The answer should be an exact repeat of the stretch of material below from the line containing "- destruct (produce_spec" through the line containing "intros Hwf Hn. rewrite".

RECORDS SUPPLIED -
______________________________

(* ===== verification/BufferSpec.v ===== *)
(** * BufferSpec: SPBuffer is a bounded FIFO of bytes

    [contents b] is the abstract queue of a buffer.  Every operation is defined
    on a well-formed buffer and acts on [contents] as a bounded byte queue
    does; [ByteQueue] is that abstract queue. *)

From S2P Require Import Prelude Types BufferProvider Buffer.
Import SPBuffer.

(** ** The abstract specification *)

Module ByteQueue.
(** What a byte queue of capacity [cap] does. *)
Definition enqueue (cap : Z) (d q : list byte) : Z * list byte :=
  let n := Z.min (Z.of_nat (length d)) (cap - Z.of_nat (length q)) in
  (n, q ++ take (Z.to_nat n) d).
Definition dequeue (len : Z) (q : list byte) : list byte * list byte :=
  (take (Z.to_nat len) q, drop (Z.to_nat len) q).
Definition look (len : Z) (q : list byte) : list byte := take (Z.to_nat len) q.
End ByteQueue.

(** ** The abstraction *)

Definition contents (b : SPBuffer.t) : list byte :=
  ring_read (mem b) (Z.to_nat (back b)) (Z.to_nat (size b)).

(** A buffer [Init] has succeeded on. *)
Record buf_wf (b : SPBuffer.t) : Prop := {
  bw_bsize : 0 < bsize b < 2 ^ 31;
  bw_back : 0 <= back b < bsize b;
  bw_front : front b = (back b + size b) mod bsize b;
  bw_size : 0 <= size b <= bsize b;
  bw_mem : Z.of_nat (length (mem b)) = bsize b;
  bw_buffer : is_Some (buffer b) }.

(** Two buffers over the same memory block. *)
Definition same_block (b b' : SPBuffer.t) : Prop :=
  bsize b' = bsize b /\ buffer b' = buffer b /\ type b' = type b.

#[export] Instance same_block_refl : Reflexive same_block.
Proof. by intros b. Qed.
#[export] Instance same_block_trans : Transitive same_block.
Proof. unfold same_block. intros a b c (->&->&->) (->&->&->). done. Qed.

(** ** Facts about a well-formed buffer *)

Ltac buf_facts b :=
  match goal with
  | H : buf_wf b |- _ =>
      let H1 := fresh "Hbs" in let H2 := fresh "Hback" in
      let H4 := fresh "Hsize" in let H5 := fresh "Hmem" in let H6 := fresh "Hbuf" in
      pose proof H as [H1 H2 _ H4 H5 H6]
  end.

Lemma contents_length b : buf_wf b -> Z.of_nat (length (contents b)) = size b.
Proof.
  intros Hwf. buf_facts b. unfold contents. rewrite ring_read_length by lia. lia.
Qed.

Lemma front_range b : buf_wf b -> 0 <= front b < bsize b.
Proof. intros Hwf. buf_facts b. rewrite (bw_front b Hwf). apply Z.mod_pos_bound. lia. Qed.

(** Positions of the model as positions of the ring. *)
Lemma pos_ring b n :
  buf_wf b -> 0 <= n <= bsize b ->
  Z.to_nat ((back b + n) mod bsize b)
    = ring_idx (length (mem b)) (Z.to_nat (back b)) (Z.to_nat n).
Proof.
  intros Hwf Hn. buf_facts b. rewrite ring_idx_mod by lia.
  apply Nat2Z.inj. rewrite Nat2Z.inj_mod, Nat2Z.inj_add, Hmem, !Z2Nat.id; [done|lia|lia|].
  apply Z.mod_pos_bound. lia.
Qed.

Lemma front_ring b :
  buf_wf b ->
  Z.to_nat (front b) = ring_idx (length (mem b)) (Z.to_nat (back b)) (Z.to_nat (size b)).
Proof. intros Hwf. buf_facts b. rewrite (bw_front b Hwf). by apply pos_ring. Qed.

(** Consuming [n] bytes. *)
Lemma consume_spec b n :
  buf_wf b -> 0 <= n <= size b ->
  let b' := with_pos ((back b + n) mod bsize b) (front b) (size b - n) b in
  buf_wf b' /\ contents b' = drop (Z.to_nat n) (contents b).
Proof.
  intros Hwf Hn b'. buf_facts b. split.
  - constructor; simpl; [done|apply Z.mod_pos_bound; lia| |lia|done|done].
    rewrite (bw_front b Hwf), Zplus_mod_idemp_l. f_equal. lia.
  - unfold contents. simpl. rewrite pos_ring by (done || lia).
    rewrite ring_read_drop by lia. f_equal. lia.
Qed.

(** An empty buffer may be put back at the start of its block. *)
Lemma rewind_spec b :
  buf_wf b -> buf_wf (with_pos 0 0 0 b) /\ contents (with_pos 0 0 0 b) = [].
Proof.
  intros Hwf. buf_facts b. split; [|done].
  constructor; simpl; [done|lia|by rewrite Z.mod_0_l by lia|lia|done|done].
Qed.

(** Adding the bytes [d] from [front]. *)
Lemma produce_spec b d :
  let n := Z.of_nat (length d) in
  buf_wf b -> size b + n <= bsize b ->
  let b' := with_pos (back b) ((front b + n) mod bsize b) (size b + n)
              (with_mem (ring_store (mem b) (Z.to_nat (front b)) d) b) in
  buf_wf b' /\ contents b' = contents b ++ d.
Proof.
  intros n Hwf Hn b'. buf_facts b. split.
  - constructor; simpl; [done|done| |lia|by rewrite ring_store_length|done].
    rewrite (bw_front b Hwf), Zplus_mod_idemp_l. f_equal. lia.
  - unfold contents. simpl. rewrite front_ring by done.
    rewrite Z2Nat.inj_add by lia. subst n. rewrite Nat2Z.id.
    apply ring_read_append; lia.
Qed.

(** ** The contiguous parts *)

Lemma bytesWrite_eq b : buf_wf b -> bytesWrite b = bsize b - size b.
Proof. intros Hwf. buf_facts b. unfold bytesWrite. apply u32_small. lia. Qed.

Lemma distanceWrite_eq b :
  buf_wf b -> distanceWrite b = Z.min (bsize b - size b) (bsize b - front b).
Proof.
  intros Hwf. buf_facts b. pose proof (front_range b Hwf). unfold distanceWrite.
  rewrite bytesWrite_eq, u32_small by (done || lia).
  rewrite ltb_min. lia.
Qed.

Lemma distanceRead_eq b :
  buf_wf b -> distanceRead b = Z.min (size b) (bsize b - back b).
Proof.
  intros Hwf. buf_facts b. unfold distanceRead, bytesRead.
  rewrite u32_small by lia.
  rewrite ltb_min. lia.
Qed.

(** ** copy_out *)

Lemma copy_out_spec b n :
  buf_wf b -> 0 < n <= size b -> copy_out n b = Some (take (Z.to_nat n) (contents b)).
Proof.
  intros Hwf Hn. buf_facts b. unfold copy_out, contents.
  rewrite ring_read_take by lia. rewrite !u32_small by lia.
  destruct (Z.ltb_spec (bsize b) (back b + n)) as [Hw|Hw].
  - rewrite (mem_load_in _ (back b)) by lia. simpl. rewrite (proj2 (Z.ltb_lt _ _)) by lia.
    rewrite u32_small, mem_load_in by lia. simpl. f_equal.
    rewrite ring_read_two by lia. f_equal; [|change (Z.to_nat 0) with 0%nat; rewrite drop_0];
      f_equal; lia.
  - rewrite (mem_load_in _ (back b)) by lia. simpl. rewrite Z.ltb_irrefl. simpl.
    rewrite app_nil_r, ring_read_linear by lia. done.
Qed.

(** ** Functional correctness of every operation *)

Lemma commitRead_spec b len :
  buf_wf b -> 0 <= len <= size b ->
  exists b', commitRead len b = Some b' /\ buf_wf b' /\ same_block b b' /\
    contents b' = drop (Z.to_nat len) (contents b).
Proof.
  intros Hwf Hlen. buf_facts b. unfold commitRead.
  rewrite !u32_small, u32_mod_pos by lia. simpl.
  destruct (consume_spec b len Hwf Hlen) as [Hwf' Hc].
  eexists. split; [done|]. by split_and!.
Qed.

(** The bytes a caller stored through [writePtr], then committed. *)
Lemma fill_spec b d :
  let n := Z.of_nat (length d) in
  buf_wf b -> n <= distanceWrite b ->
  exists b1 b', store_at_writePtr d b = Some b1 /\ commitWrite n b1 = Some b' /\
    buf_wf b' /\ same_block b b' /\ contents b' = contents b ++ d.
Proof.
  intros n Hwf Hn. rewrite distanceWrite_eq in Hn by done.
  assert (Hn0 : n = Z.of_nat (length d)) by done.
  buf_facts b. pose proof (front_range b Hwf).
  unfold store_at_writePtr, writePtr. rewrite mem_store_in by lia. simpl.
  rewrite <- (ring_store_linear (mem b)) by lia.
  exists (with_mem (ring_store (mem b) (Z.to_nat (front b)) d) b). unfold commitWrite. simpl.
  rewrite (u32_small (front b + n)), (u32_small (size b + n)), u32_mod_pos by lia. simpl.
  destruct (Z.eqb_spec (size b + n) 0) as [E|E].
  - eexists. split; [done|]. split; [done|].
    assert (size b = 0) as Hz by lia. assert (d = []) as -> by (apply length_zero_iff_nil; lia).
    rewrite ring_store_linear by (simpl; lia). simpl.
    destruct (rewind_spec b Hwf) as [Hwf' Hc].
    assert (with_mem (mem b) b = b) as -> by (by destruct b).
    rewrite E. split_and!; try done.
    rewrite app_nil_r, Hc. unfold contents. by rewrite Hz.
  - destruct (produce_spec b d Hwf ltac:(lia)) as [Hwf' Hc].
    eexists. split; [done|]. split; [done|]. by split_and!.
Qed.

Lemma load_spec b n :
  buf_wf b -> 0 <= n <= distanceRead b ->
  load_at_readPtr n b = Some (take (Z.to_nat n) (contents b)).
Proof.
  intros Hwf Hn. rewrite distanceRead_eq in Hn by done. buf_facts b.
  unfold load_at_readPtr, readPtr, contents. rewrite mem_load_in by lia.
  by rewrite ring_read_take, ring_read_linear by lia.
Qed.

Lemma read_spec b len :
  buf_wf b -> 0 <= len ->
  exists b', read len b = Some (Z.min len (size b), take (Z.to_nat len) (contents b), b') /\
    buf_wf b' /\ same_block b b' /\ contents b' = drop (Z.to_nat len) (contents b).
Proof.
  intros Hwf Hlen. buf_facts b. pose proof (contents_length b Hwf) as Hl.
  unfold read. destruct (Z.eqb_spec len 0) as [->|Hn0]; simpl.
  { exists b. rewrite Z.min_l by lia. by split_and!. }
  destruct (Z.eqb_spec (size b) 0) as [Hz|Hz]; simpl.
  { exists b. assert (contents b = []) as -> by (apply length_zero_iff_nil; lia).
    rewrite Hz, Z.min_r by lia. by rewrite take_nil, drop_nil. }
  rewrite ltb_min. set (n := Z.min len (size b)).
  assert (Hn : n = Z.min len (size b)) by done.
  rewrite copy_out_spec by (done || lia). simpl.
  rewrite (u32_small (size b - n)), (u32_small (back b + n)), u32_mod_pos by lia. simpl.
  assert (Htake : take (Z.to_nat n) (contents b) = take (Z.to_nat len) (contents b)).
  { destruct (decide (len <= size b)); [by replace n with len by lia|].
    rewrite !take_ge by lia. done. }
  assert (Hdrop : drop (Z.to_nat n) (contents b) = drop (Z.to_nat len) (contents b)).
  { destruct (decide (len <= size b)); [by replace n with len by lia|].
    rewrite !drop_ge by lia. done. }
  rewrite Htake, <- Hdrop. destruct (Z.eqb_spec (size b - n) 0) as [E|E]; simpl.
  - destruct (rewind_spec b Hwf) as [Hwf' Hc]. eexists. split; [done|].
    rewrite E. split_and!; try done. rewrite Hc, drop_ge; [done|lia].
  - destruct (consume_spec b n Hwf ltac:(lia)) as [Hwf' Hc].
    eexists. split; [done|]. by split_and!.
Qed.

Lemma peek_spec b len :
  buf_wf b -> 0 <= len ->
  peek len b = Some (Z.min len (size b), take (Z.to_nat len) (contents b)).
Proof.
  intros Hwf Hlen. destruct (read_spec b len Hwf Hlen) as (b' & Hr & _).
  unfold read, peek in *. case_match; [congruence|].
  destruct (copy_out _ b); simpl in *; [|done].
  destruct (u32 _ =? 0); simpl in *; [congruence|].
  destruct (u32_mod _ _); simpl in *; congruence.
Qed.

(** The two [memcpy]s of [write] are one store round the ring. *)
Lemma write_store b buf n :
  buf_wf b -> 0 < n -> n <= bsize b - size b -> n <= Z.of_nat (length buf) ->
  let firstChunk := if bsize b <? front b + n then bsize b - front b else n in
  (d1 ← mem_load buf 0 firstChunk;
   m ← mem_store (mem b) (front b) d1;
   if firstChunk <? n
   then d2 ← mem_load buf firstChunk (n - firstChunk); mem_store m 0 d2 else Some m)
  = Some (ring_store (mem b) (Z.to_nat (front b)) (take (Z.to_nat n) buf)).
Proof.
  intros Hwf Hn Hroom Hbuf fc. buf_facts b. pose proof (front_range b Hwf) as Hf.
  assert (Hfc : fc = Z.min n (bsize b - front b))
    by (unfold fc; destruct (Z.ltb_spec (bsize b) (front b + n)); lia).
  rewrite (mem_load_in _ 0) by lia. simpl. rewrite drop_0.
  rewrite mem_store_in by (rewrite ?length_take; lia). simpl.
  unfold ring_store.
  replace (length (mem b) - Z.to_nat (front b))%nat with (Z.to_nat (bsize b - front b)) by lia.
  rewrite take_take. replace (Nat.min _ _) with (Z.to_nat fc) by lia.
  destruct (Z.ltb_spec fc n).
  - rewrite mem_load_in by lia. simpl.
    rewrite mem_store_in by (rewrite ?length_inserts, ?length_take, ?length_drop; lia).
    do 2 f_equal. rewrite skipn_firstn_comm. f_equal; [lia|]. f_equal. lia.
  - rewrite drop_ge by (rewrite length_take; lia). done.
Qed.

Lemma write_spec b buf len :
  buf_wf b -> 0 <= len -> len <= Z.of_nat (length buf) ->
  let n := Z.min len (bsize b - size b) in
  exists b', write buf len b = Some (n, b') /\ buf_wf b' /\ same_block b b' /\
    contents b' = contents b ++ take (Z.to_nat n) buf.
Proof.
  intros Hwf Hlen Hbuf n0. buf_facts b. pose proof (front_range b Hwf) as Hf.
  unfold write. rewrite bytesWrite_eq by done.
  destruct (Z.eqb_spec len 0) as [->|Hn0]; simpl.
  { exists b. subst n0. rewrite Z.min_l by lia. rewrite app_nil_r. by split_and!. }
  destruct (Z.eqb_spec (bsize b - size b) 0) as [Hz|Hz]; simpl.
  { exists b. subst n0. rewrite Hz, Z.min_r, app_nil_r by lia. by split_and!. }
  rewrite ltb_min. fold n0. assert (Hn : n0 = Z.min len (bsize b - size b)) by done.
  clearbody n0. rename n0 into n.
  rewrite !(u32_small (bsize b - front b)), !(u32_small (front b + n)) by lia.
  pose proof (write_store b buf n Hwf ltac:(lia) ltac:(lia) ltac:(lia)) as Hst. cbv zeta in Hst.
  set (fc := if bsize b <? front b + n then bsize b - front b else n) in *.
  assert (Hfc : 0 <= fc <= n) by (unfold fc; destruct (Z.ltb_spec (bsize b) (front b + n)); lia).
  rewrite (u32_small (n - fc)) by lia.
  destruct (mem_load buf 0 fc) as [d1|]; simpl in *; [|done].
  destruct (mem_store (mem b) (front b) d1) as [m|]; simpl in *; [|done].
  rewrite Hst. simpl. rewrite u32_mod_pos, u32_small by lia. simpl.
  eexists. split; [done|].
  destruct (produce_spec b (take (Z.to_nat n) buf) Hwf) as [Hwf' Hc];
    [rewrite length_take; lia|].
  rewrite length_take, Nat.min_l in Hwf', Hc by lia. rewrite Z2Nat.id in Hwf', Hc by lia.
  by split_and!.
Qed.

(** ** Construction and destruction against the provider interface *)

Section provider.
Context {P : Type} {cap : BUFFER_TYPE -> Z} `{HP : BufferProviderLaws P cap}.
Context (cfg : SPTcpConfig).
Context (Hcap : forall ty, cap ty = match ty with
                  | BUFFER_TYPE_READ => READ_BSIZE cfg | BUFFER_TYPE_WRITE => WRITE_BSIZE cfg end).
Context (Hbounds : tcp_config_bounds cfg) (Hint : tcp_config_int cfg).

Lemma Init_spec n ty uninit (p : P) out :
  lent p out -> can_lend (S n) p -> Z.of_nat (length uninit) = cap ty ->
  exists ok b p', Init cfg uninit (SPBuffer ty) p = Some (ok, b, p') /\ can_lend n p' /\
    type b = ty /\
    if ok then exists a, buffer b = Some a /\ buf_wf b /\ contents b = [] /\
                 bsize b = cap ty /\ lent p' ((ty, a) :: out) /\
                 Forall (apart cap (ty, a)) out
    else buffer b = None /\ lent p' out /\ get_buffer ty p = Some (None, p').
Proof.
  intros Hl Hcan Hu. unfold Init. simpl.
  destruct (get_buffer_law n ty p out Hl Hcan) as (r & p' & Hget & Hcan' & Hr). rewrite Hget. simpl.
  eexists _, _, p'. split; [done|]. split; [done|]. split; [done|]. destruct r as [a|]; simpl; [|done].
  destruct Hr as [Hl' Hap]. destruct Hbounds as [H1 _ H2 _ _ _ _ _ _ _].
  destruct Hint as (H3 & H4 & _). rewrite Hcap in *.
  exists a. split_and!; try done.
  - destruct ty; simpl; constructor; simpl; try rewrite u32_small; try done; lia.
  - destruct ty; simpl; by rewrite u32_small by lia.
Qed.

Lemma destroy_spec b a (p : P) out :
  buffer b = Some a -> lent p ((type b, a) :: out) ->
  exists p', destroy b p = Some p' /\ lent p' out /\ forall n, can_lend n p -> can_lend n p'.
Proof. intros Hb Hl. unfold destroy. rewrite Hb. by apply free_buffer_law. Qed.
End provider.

______________________________

EXERCISE ANSWER -
  - destruct (produce_spec b d Hwf ltac:(lia)) as [Hwf' Hc].
    eexists. split; [done|]. split; [done|]. by split_and!.
Qed.

Lemma load_spec b n :
  buf_wf b -> 0 <= n <= distanceRead b ->
  load_at_readPtr n b = Some (take (Z.to_nat n) (contents b)).
Proof.
  intros Hwf Hn. rewrite distanceRead_eq in Hn by done. buf_facts b.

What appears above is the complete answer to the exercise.